◆ WHAT NEEDS TO BE DONE
Copy out each line of the listing below where the string "port" appears.

_ _ _

(** The joining node is deaf to the first gossip of its seed: the handler it spawns for the connection
    still waits for the Hello that opened it, so the first push is taken off the connection without
    effect; the seed hears the first push of the joining node. *)
Theorem seed_gossip_lost `{HH : Hasher} cfgA t tA tB A B seed host port ioA ioB net infoA infoB now senderA nodesA senderB nodesB restA restB :
  local_is A infoA -> local_is B infoB -> ni_id infoA <> ni_id infoB -> k_running B = true ->
  parse_seed seed = Done (Some (host, port)) -> k_net A = Some ioA :: net ->
  fresh_end ioA (encode tB (ack_of infoB) 0 ++ encode t (GossipPushMessage senderB nodesB) 0 ++ restA) ->
  fresh_end ioB (encode tA (hello_of cfgA infoA) 0 ++ encode t (GossipPushMessage senderA nodesA) 0 ++ restB) ->
  sendable (ack_of infoB) -> sendable (hello_of cfgA infoA) ->
  sendable (GossipPushMessage senderA nodesA) -> sendable (GossipPushMessage senderB nodesB) ->
  exists A' A'' B' B1 B'' kA, connect_to_seed cfgA tA A seed = Done A' /\ (kA, true) ∈ k_tasks A' /\
    handle_step t now A' kA true = Done (true, A'') /\ k_nodes A'' = k_nodes A' /\
    handle_step tB now (accept_one B ioB) (length (k_conns B)) true = Done (true, B') /\
    handle_step t now B' (length (k_conns B)) false = Done (true, B'') /\
    B'' = handle_push now B1 (wire_node <$> nodesA) /\ k_nodes B1 = k_nodes B'.
Proof.
  intros HA HB Hne Hrun Hp Hnet HioA HioB Hsack Hshello HsA HsB.
  destruct (seed_joins cfgA tA A seed host port ioA net infoA infoB tB _ HA Hp Hnet HioA Hsack) as (A' & EA & LA & TA & _).
  destruct HB as (nb & Hnb & Hib & Eib).
  destruct (seed_accepts tB B ioB infoB infoA (kc_cluster_name cfgA) tA _ (ex_intro _ nb (conj Hnb (conj Hib Eib))) ltac:(congruence) HioB Hshello)
    as (B' & EB & LB).
  destruct (lk_conn _ _ _ _ _ _ LA) as (connA & KA & _ & _ & IA & CA & _).
  destruct (first_gossip_dropped t A' _ connA t senderB nodesB restA KA IA CA HsB) as (A'' & EA2 & NA & _).
  destruct (lk_conn _ _ _ _ _ _ LB) as (connB & KB & OB & _ & IB & CB & _).
  destruct (next_gossip_heard now B' (length (k_conns B)) connB t senderA nodesA restB) as (B1 & B'' & EB2 & -> & NB); try done.
  { by rewrite (lk_running _ _ _ _ _ _ LB). }
  exists A', A'', B', B1, (handle_push now B1 (wire_node <$> nodesA)), (length (k_conns A)). split_and!; try done.
  rewrite TA. apply elem_of_app. right. by left.
Qed.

_ _ _

◆ EXPECTED OUTPUT
Theorem seed_gossip_lost `{HH : Hasher} cfgA t tA tB A B seed host port ioA ioB net infoA infoB now senderA nodesA senderB nodesB restA restB :
  parse_seed seed = Done (Some (host, port)) -> k_net A = Some ioA :: net ->
  destruct (seed_joins cfgA tA A seed host port ioA net infoA infoB tB _ HA Hp Hnet HioA Hsack) as (A' & EA & LA & TA & _).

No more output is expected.